* WORK ITEM: Look below for the line that contains "Definition encode (s", then copy it and each following line exactly, through and including the line that contains "Module Sha256.".

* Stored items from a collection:

(** * MyVault: the authentication and progressive-lockout engine of [main.py]

    A shallow embedding of the passkey vault, the secret-question recovery,
    the lockout policy and the login verification sequencer of [MyVaultApp],
    followed by the properties established about them. *)

From Stdlib Require Import ZArith Lia.
From stdpp Require Import gmap strings list.

Local Open Scope Z_scope.

(** ** Python text

    A Python [str] is a sequence of code points; [ord] of each is kept as a
    [Z].  Literals of the source are ASCII and are written with [txt]. *)

Abbreviation str := (list Z).

Definition txt (s : string) : list Z :=
  (fun c => Z.of_N (Ascii.N_of_ascii c)) <$> String.list_ascii_of_string s.

(** [str.isspace] on one character: the code points CPython lists in
    [_PyUnicode_IsWhitespace]; [str.strip()] without argument removes exactly
    these from both ends. *)
Definition isspace (c : Z) : bool :=
  ((0x09 <=? c) && (c <=? 0x0D)) || ((0x1C <=? c) && (c <=? 0x20))
  || (c =? 0x85) || (c =? 0xA0) || (c =? 0x1680)
  || ((0x2000 <=? c) && (c <=? 0x200A))
  || (c =? 0x2028) || (c =? 0x2029) || (c =? 0x202F) || (c =? 0x205F)
  || (c =? 0x3000).

Fixpoint lstrip (s : list Z) : list Z :=
  match s with
  | c :: s' => if isspace c then lstrip s' else s
  | [] => []
  end.

Definition rstrip (s : list Z) : list Z := rev (lstrip (rev s)).

Definition strip (s : list Z) : list Z := rstrip (lstrip s).

(** [str.lower] on ASCII text (CPython's [ascii_upper_or_lower]): only
    [A]..[Z] move.  Outside ASCII the mapping is the Unicode database's and is
    a parameter of the development (see [Section Vault]). *)
Definition isascii (s : list Z) : bool := forallb (fun c => (0 <=? c) && (c <? 128)) s.

Definition ascii_tolower (c : Z) : Z :=
  if (65 <=? c) && (c <=? 90) then c + 32 else c.

Definition ascii_lower (s : list Z) : list Z := ascii_tolower <$> s.

(** [str.encode()]: UTF-8.  A lone surrogate raises [UnicodeEncodeError],
    rendered as [None]. *)
Definition utf8_char (c : Z) : option (list Z) :=
  if c <? 0 then None
  else if c <? 0x80 then Some [c]
  else if c <? 0x800 then
    Some [Z.lor 0xC0 (Z.shiftr c 6); Z.lor 0x80 (Z.land c 0x3F)]
  else if c <? 0x10000 then
    if (0xD800 <=? c) && (c <=? 0xDFFF) then None
    else Some [Z.lor 0xE0 (Z.shiftr c 12);
               Z.lor 0x80 (Z.land (Z.shiftr c 6) 0x3F);
               Z.lor 0x80 (Z.land c 0x3F)]
  else if c <? 0x110000 then
    Some [Z.lor 0xF0 (Z.shiftr c 18);
          Z.lor 0x80 (Z.land (Z.shiftr c 12) 0x3F);
          Z.lor 0x80 (Z.land (Z.shiftr c 6) 0x3F);
          Z.lor 0x80 (Z.land c 0x3F)]
  else None.

Definition encode (s : list Z) : option (list Z) := mjoin <$> mapM utf8_char s.

(** ** [hashlib.sha256] and [hmac]

    The two library functions [_hash_passkey] calls, after FIPS 180-4 and
    RFC 2104, on bytes kept as [Z] in [0, 256) and 32-bit words as [Z] with the
    wrap-around written out. *)
Module Sha256.

Definition two32 : Z := Eval vm_compute in 2 ^ 32.

Definition add32 (x y : Z) : Z := (x + y) mod two32.

Definition rotr (n x : Z) : Z :=
  Z.lor (Z.shiftr x n) (Z.shiftl x (32 - n) mod two32).

Definition Ch (x y z : Z) : Z :=
  Z.lxor (Z.land x y) (Z.land (Z.lxor x (two32 - 1)) z).

Definition Maj (x y z : Z) : Z :=
  Z.lxor (Z.lxor (Z.land x y) (Z.land x z)) (Z.land y z).

Definition bsig0 (x : Z) : Z := Z.lxor (Z.lxor (rotr 2 x) (rotr 13 x)) (rotr 22 x).
Definition bsig1 (x : Z) : Z := Z.lxor (Z.lxor (rotr 6 x) (rotr 11 x)) (rotr 25 x).
Definition ssig0 (x : Z) : Z := Z.lxor (Z.lxor (rotr 7 x) (rotr 18 x)) (Z.shiftr x 3).
Definition ssig1 (x : Z) : Z := Z.lxor (Z.lxor (rotr 17 x) (rotr 19 x)) (Z.shiftr x 10).

(** The constants are the leading 32 fractional bits of the square roots
    (initial hash value) and cube roots (round constants) of the first
    primes. *)
Fixpoint cbrt_bits (fuel : nat) (n r : Z) : Z :=
  match fuel with
  | O => r
  | S k =>
      let r' := r + 2 ^ Z.of_nat k in
      cbrt_bits k n (if r' * r' * r' <=? n then r' else r)
  end.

* YOUR SOLUTION:
Definition encode (s : list Z) : option (list Z) := mjoin <$> mapM utf8_char s.

(** ** [hashlib.sha256] and [hmac]

    The two library functions [_hash_passkey] calls, after FIPS 180-4 and
    RFC 2104, on bytes kept as [Z] in [0, 256) and 32-bit words as [Z] with the
    wrap-around written out. *)
Module Sha256.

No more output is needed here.